(** ** Response time spike *)

(** With at least 10 latency samples and a baseline mean other than zero, the
    response-time detector returns normally and raises its alert, of severity
    high and with the spike factor among the metrics, exactly when the window
    mean exceeds the baseline mean by more than three baseline deviations. *)
Lemma response_time_spike_iff (time_source : nat -> Q) (db_up : nat -> bool)
    (event : ScoringEvent) (current_time : Q) (s : State) :
  let m := _detect_response_time_anomalies time_source db_up event current_time in
  let avg := statistics.mean_val (recent_response_times (self s)) in
  let b_avg := dict_get (baseline_metrics (self s)) "avg_processing_time" (1 # 2) in
  let b_std := dict_get (baseline_metrics (self s)) "std_processing_time" (1 # 5) in
  10 <= length (recent_response_times (self s)) ->
  ~ (b_avg == 0)%Q ->
  outcome m s = Ok tt /\
  (fires m s response_time_spike high <-> (b_avg + 3 * b_std < avg)%Q) /\
  ((b_avg + 3 * b_std < avg)%Q ->
     exists a, fired m s = [a] /\ severity a = high /\
               metric a "spike_factor" = Some (MNum (avg / b_avg))) /\
  ((avg <= b_avg + 3 * b_std)%Q -> fired m s = []).
Proof.
  intros m avg b_avg b_std Hlen Hnz.
  pose proof (detect_response_time_run time_source db_up event current_time s Hlen) as Hrun.
  cbv zeta in Hrun. fold avg b_avg b_std in Hrun. fold m in Hrun.
  assert (Hz : Qeq_bool b_avg 0 = false).
  { apply not_true_iff_false. rewrite Qeq_bool_iff. exact Hnz. }
  rewrite Hz in Hrun.
  destruct (Num.gtb avg (b_avg + 3 * b_std)) eqn:H3;
    [apply gtb_lt in H3 | apply gtb_le in H3].
  - assert (Hf : fired m s = [response_time_alert current_time avg b_avg (avg / b_avg) event]).
    { unfold fired, after. rewrite Hrun. apply trigger_alert_fired. }
    split; [unfold outcome; rewrite Hrun; apply trigger_alert_ok |].
    split; [| split].
    + rewrite (fires_singleton m s _ _ _ Hf). simpl. tauto.
    + intros _. eexists. split; [exact Hf |]. split; reflexivity.
    + intros Hle. lra.
  - assert (Hf : fired m s = []).
    { unfold fired, after. rewrite Hrun. simpl. apply drop_all. }
    split; [unfold outcome; rewrite Hrun; reflexivity |].
    split; [| split].
    + split; [intros Hs; exfalso; exact (fires_nil m s _ _ Hf Hs) | intros Hlt; lra].
    + intros Hlt. lra.
    + intros _. exact Hf.
Qed.
(** The callback of [structs.forEach] in [configureRepositoryTest]. *)
Definition configureRepositoryTest_each (structs : list StorageStruct) (this : Tier)
    (storageStruct : StorageStruct) : Thrown + Tier :=
  let testSuiteId := "DL" +:+ pretty (indexOf ref structs storageStruct + 1)%Z in
  let repo := repo storageStruct in
  match configureRepo testSuiteId repo this with
  | inl thrown => inl thrown
  | inr this =>
      let database := database storageStruct in
      match configureDatabase testSuiteId database this with
      | inl thrown => inl thrown
      | inr this =>
          let efs := efs storageStruct in
          let this := configureEfs efs this in
          let cert := cert (RepositoryTier.database storageStruct) in
          inr (on_stack (configureCert testSuiteId cert) this)
      end
  end.

(** [array.forEach(callback)] with a callback that may throw: the first
    exception ends the loop. *)
Fixpoint forEach {A} (callback : Tier -> A -> Thrown + Tier) (array : list A)
    (this : Tier) : Thrown + Tier :=
  match array with
  | [] => inr this
  | x :: rest =>
      match callback this x with
      | inl thrown => inl thrown
      | inr this => forEach callback rest this
      end
  end.

Section WithEnvironment.
(** * Yale Doorman lock platform: a shallow embedding of
    [custom_components/doorman/lock.py]

    The Python module polls a vendor cloud API and keeps a lock entity up to
    date.  Its methods mutate the entity ([self]), talk to the network, read
    the clock and write to a logger, and any of them may stop with a Python
    exception.  The embedding threads all of that explicitly:

    - a state-and-exception monad [M S A := S -> result A * S]; the state
      survives a raised exception, as the mutations of a Python object do;
    - the entity is the record [Doorman]; the outside world is the record
      [World], which counts clock readings and records, in the order they
      happened, the requests sent, the log records and the states handed to
      [async_write_ha_state];
    - what the outside world answers is an [Oracle]: the [k]-th reading of
      the clock and the reply to the request sent after [k] earlier ones.

    Modelling conventions.  A JSON object is a record whose fields are
    [option]s: [None] is what [dict.get] returns for an absent key, and what
    makes [dict[key]] raise [KeyError].  Field values that are present are
    taken to be of the JSON type the vendor sends (strings; integers for
    [expires_in]; a string or an integer for [report_id]).  Time stamps are
    counted in whole seconds. *)

From Stdlib Require Import ZArith List String Bool Lia.
Import ListNotations.

Local Open Scope string_scope.
Local Open Scope Z_scope.

(** ** Python values and exceptions *)

Inductive exn : Type :=
| KeyError (key : option string)      (* d[key], key absent *)
| UnboundLocalError (var : string)    (* local variable read before assignment *)
| AttributeError                      (* None.get(...) *)
| TypeError                           (* iterating or indexing None *)
| IndexError                          (* [][0] *)
| JSONDecodeError                     (* response.json() on a body that is not JSON *)
| RequestException.                   (* requests: timeout, connection error *)

Inductive result (A : Type) : Type :=
| Ok (a : A)
| Raise (e : exn).
Arguments Ok {A} a.
Arguments Raise {A} e.

(** A report identifier as JSON carries it. *)
Inductive scalar : Type :=
| SInt (z : Z)
| SStr (s : string).

Definition scalar_eqb (a b : scalar) : bool :=
  match a, b with
  | SInt x, SInt y => Z.eqb x y
  | SStr x, SStr y => String.eqb x y
  | _, _ => false
  end.

Definition option_eqb {A : Type} (eqb : A -> A -> bool) (a b : option A) : bool :=
  match a, b with
  | Some x, Some y => eqb x y
  | None, None => true
  | _, _ => false
  end.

What the task asks ▸ Using the entries above, repeat only the lines from the one containing "(event : ScoringEvent)" through the one containing "Hf). simpl. tauto.", end lines included.

Task solution ▸
    (event : ScoringEvent) (current_time : Q) (s : State) :
  let m := _detect_response_time_anomalies time_source db_up event current_time in
  let avg := statistics.mean_val (recent_response_times (self s)) in
  let b_avg := dict_get (baseline_metrics (self s)) "avg_processing_time" (1 # 2) in
  let b_std := dict_get (baseline_metrics (self s)) "std_processing_time" (1 # 5) in
  10 <= length (recent_response_times (self s)) ->
  ~ (b_avg == 0)%Q ->
  outcome m s = Ok tt /\
  (fires m s response_time_spike high <-> (b_avg + 3 * b_std < avg)%Q) /\
  ((b_avg + 3 * b_std < avg)%Q ->
     exists a, fired m s = [a] /\ severity a = high /\
               metric a "spike_factor" = Some (MNum (avg / b_avg))) /\
  ((avg <= b_avg + 3 * b_std)%Q -> fired m s = []).
Proof.
  intros m avg b_avg b_std Hlen Hnz.
  pose proof (detect_response_time_run time_source db_up event current_time s Hlen) as Hrun.
  cbv zeta in Hrun. fold avg b_avg b_std in Hrun. fold m in Hrun.
  assert (Hz : Qeq_bool b_avg 0 = false).
  { apply not_true_iff_false. rewrite Qeq_bool_iff. exact Hnz. }
  rewrite Hz in Hrun.
  destruct (Num.gtb avg (b_avg + 3 * b_std)) eqn:H3;
    [apply gtb_lt in H3 | apply gtb_le in H3].
  - assert (Hf : fired m s = [response_time_alert current_time avg b_avg (avg / b_avg) event]).
    { unfold fired, after. rewrite Hrun. apply trigger_alert_fired. }
    split; [unfold outcome; rewrite Hrun; apply trigger_alert_ok |].
    split; [| split].
    + rewrite (fires_singleton m s _ _ _ Hf). simpl. tauto.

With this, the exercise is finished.